Lemma volumeSource_run req w :
  valid_name (np_VolumeId req) → wf_fs (w_fs w) → w_fs w !! resolve (sourcePool config req) = Some NDir →
  (isEphemeralVolumeRequest req = true → ∀ c, w_fs w !! volumeDir config req ≠ Some (NFile c)) →
  ∃ w', volumeSource (linuxNode config) req w = (Ret (Join [sourcePool config req; np_VolumeId req]), w') ∧
    w_fs w' = (if isEphemeralVolumeRequest req then ensure_dir (volumeDir config req) (w_fs w) else w_fs w) ∧
    w_mounts w' = w_mounts w.
Proof.
  intros Hid Hwf Hp Hfile. unfold volumeSource. pose proof (sourcePool_path req) as Hsp.
  destruct (isEphemeralVolumeRequest req); [|exists w; by rewrite <-Hsp].
  rewrite Hsp. unfold createVolumeDirectoryFunc. rewrite Dir_Join by done.
  assert (resolve (Join [Clean (sourcePool config req); np_VolumeId req]) = volumeDir config req) as Hres.
  { unfold volumeDir. by rewrite resolve_Join, resolve_Clean. }
  unfold ensure_dir. destruct (w_fs w !! volumeDir config req) as [[|c]|] eqn:Hd; [|by destruct (Hfile eq_refl c)|].
  - erewrite run_bind_ret by (apply run_wrapErr_ret, MkdirAll_existing; [done|by apply Join_nonempty|by rewrite Hres]).
    by exists w.
  - erewrite run_bind_ret.
    2: { apply run_wrapErr_ret. erewrite MkdirAll_new; [by apply mkdir_at_ok|done|by apply Join_nonempty|exact Hres|done|done]. }
    eexists. split; [reflexivity|]. done.
Qed.

(** The tree after the directories of a request are in place. *)
Definition prepared (req : NodePublishVolumeRequest) (fs : fstree) : fstree :=
  let fs1 := ensure_dir (resolve (np_TargetPath req)) fs in
  if isEphemeralVolumeRequest req then ensure_dir (volumeDir config req) fs1 else fs1.

Lemma NodePublish_run req w :
  validateNodePublishRequest (Some req) = None →
  NodePublishVolume (linuxNode config) (Some req) w =
    bind (canMountVolume (linuxNode config) (np_TargetPath req)) (λ canMnt : bool,
      if negb canMnt then ret tt else mountVolume (linuxNode config) (np_TargetPath req) req) w.
Proof. intros Hv. unfold NodePublishVolume. by rewrite Hv. Qed.

Lemma NodePublish_ok req base name w :
  publishable config req base name (w_fs w) → canonical (w_mounts w) →
  mounted (resolve (np_TargetPath req)) (w_mounts w) = false →
  (∀ c, w_fs w !! resolve (np_TargetPath req) ≠ Some (NFile c)) →
  resolve (np_TargetPath req) ≠ volumeDir config req →
  (if isEphemeralVolumeRequest req then ∀ c, w_fs w !! volumeDir config req ≠ Some (NFile c)
   else w_fs w !! volumeDir config req = Some NDir) →
  ∃ w', NodePublishVolume (linuxNode config) (Some req) w = (Ret tt, w') ∧
    w_fs w' = prepared req (w_fs w) ∧ w_mounts w' = bindMount config req :: w_mounts w.
Proof.
  intros [Hv Ht Hpl Hid Hwf Hb Hp] Hc Hm Hfile Hne Hvol. rewrite NodePublish_run by done.
  destruct (canMountVolume_run (np_TargetPath req) base name w) as (w1&Hcan&Hfs1&Hm1); [done|done|by right|done..|].
  run_ret Hcan. rewrite Hm. replace (if decide _ then true else negb false) with true by by case_decide.
  simpl. unfold mountVolume.
  pose proof (goodTarget_resolve _ _ _ Ht) as Hres.
  assert (wf_fs (w_fs w1)) as Hwf1 by (rewrite Hfs1, Hres; by apply wf_ensure_dir, Ht).
  assert (w_fs w1 !! volumeDir config req = w_fs w !! volumeDir config req) as Hv1.
  { rewrite Hfs1. unfold ensure_dir. destruct (w_fs w !! resolve (np_TargetPath req)); [done|].
    by rewrite lookup_insert_ne. }
  destruct (volumeSource_run req w1) as (w2&Hsrc&Hfs2&Hm2); [done|done| | |].
  { rewrite Hfs1. by apply lookup_ensure_dir_old. }
  { intros He. rewrite He in Hvol. by rewrite Hv1. }
  run_ret Hsrc.
  assert (w_fs w2 !! volumeDir config req = Some NDir) as Hx.
  { rewrite Hfs2. destruct (isEphemeralVolumeRequest req); [|by rewrite Hv1, Hvol].
    apply ensure_dir_nofile. by rewrite Hv1. }
  assert (w_fs w2 !! resolve (np_TargetPath req) = Some NDir) as Hy.
  { pose proof (ensure_dir_nofile _ _ Hfile) as Hy. rewrite <-Hfs1 in Hy.
    rewrite Hfs2. destruct (isEphemeralVolumeRequest req); [by apply lookup_ensure_dir_old|done]. }
  erewrite run_bind_ret.
  2: { apply run_try_ret. apply (MountLinux_ok Hnf _ _ _ (np_Readonly req) w2); [|done].
       by rewrite resolve_Join. }
  eexists. split; [reflexivity|]. simpl. unfold prepared. rewrite Hfs2, Hfs1, Hm2, Hm1. done.
Qed.

Lemma prepared_old req fs k x : fs !! k = Some x → prepared req fs !! k = Some x.
Proof.
  intros Hk. unfold prepared.
  destruct (isEphemeralVolumeRequest req); repeat apply lookup_ensure_dir_old; done.
Qed.

Lemma prepared_target req fs :
  (∀ c, fs !! resolve (np_TargetPath req) ≠ Some (NFile c)) →
  prepared req fs !! resolve (np_TargetPath req) = Some NDir.
Proof.
  intros Hf. pose proof (ensure_dir_nofile _ _ Hf) as Ht.
  unfold prepared. destruct (isEphemeralVolumeRequest req); [by apply lookup_ensure_dir_old|done].
Qed.

Lemma wf_prepared req base name fs : publishable config req base name fs → wf_fs (prepared req fs).
Proof.
  intros [_ Ht _ Hid Hwf Hb Hp]. unfold prepared.
  assert (wf_fs (ensure_dir (resolve (np_TargetPath req)) fs)) as Hwf1.
  { rewrite (goodTarget_resolve _ _ _ Ht). by apply wf_ensure_dir, Ht. }
  destruct (isEphemeralVolumeRequest req); [|done].
  apply wf_ensure_dir; [done|by apply lookup_ensure_dir_old|done].
Qed.

Lemma publishable_prepared req base name w w1 :
  publishable config req base name (w_fs w) → w_fs w1 = prepared req (w_fs w) →
  publishable config req base name (w_fs w1).
Proof.
  intros Hp Hfs. pose proof (wf_prepared _ _ _ _ Hp). destruct Hp as [Hv Ht Hpl Hid Hwf Hb Hpool].
  rewrite Hfs. split; try done; by apply prepared_old.
Qed.

(** A target that is mounted already. *)
Lemma NodePublish_mounted req base name w :
  publishable config req base name (w_fs w) → canonical (w_mounts w) → unescaped (np_TargetPath req) →
  mounted (resolve (np_TargetPath req)) (w_mounts w) = true →
  w_fs w !! resolve (np_TargetPath req) = Some NDir →
  ∃ w', NodePublishVolume (linuxNode config) (Some req) w = (Ret tt, w') ∧
    w_fs w' = w_fs w ∧ w_mounts w' = w_mounts w.
Proof.
  intros [Hv Ht Hpl Hid Hwf Hb Hp] Hc Hu Hm Hd. rewrite NodePublish_run by done.
  destruct (canMountVolume_run (np_TargetPath req) base name w) as (w1&Hcan&Hfs1&Hm1);
    [done|done|by left|done..|by rewrite Hd|].
  run_ret Hcan. rewrite decide_False, Hm by by rewrite Hd. exists w1. split; [done|].
  unfold ensure_dir in Hfs1. by rewrite Hd in Hfs1.
Qed.
End publish.

(** ** Unpublishing *)

Section unpublish.
Context `{!Env} (config : Config).

Lemma NodeUnpublish_run req w :
  validateNodeUnpublishRequest (Some req) = None →
  NodeUnpublishVolume (linuxNode config) (Some req) w =
    (unmountTarget (linuxNode config) (nu_TargetPath req) >>
     wrapErr (λ err, WrapError ("remove target path: " +:+ Error err) err) (os_RemoveAll (nu_TargetPath req)) >>
     if isEphemeralVolumeId (nu_VolumeId req) then
       wrapErr (λ err, ErrorString ("failed to delete ephemeral volume: " +:+ nu_VolumeId req +:+ ", "
                                    +:+ Error err))
         (removeEphemeralPath (linuxNode config) (nu_VolumeId req))
     else ret tt) w.
Proof. intros Hv. unfold NodeUnpublishVolume. by rewrite Hv. Qed.

(** Without faults: the newest mount at the target goes. *)
Lemma unmountTarget_mounted target base name m ms w :
  no_faults → goodTarget target base name → canonical (w_mounts w) → unescaped target → wf_fs (w_fs w) →
  w_fs w !! resolve target = Some NDir → w_mounts w = m :: ms → resolve (mp_Path m) = resolve target →
  ∃ w', unmountTarget (linuxNode config) target w = (Ret tt, w') ∧ w_fs w' = w_fs w ∧ w_mounts w' = ms.
Proof.
  intros Hnf Ht Hc Hu Hwf Hd Hms Hm. unfold unmountTarget.
  destruct (IsNotMountPoint_found Hnf target base name w) as (w1&Hrun&(Hfs&Hm1&_)); [done|done|by left|done..|].
  erewrite run_bind_ret by (apply run_try_ret; exact Hrun).
  assert (mounted (resolve target) (w_mounts w) = true) as ->.
  { apply mounted_true. exists m. rewrite Hms. split; [left|done]. }
  simpl. erewrite run_wrapErr_ret. 2: { apply UnmountLinux_top with (m := m) (ms := ms); [done|by rewrite Hm1|done]. }
  eexists. split; [reflexivity|]. done.
Qed.

Lemma unmountTarget_missing target base name w :
  no_faults → goodTarget target base name → wf_fs (w_fs w) → w_fs w !! resolve base = Some NDir →
  w_fs w !! resolve target = None →
  unmountTarget (linuxNode config) target w = (Ret tt, tickw w).
Proof.
  intros Hnf Ht Hwf Hb Hn. unfold unmountTarget.
  by erewrite run_bind_ret by (apply run_try_fail; by eapply IsNotMountPoint_missing).
Qed.

Lemma RemoveAll_target target base name w :
  no_faults → goodTarget target base name → w_fs w !! resolve target = Some NDir →
  mounts_below (resolve target) (w_mounts w) = [] →
  os_RemoveAll target w = (Ret tt, tickw (set_fs (rm_tree (resolve target) (w_fs w)) w)).
Proof.
  intros Hnf Ht Hd Hm. eapply RemoveAll_found; [done|by eapply goodTarget_nonempty| | |done|done].
  - destruct Ht as [-> _ Hn]. by apply endsWithDot_Join.
  - rewrite (goodTarget_resolve _ _ _ Ht). apply snoc_not_nil.
Qed.
End unpublish.

(** ** Safety of unpublishing *)

Lemma not_mounted_below p ms : mounts_below p ms = [] → mounted p ms = false.
Proof.
  intros Hn. apply not_true_is_false. intros (mp&Hin&Heq)%mounted_true.
  rewrite mounts_below_nil in Hn. apply (Hn mp Hin). by rewrite Heq.
Qed.

Lemma validateUnpublish_ok id target :
  valid_name id → target ≠ "" →
  validateNodeUnpublishRequest (Some {| nu_VolumeId := id; nu_TargetPath := target |}) = None.
Proof.
  intros Hid Ht. unfold validateNodeUnpublishRequest. simpl.
  destruct (Z.eqb_spec (len id) 0) as [->%len_0|]; [by destruct Hid|].
  by destruct (Z.eqb_spec (len target) 0) as [->%len_0|].
Qed.

(** Taking away the only mount at or below a path. *)
Lemma alter_top_only p m ms :
  mounts_below p ms = [m] → resolve (mp_Path m) = p →
  ∃ ms', alter_top p (λ _, None) ms = Some ms' ∧ mounts_below p ms' = [].
Proof.
  unfold mounts_below. induction ms as [|x ms IH]; [done|]. rewrite filter_cons. intros Hf Hm.
  case_decide as Hx; simpl.
  - injection Hf as -> Hnil. rewrite decide_True by done. by exists ms.
  - rewrite decide_False by (intros He; apply Hx; by rewrite He).
    destruct (IH Hf Hm) as (ms'&->&Hnil). exists (x :: ms'). split; [done|].
    by rewrite filter_cons_False.
Qed.

Section safety.
Context `{!Env} (config : Config).

Lemma same_tree_unmountTarget target : respects same_tree (unmountTarget (linuxNode config) target).
Proof. unfold unmountTarget. simpl. respects_tac. Qed.

(** A path that is missing stays so, and removing it touches nothing else. *)
Lemma RemoveAll_missing_frame s w k :
  w_fs w !! resolve s = None → ¬ resolve s `prefix_of` k →
  w_fs (os_RemoveAll s w).2 !! k = w_fs w !! k.
Proof.
  intros Hn Hk. unfold os_RemoveAll. case_decide; [done|]. destruct (endsWithDot s); [done|].
  destruct (fault _ _ _).
  - simpl. by destruct (rm_partial_sub (w_tick w) (w_fs w) (resolve s) k) as [?|[? _]].
  - rewrite Hn. by case_match.
Qed.

Context (Hhonest : ∀ n k s, fault n k s ≠ Some ENOENT).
____________
Activity:
The required output is the exact run of lines from the beginning of the listing above to the line that contains "destruct (isEphemeralVolumeRequest req); [|exists", inclusive of both.

Reply:
Lemma volumeSource_run req w :
  valid_name (np_VolumeId req) → wf_fs (w_fs w) → w_fs w !! resolve (sourcePool config req) = Some NDir →
  (isEphemeralVolumeRequest req = true → ∀ c, w_fs w !! volumeDir config req ≠ Some (NFile c)) →
  ∃ w', volumeSource (linuxNode config) req w = (Ret (Join [sourcePool config req; np_VolumeId req]), w') ∧
    w_fs w' = (if isEphemeralVolumeRequest req then ensure_dir (volumeDir config req) (w_fs w) else w_fs w) ∧
    w_mounts w' = w_mounts w.
Proof.
  intros Hid Hwf Hp Hfile. unfold volumeSource. pose proof (sourcePool_path req) as Hsp.
  destruct (isEphemeralVolumeRequest req); [|exists w; by rewrite <-Hsp].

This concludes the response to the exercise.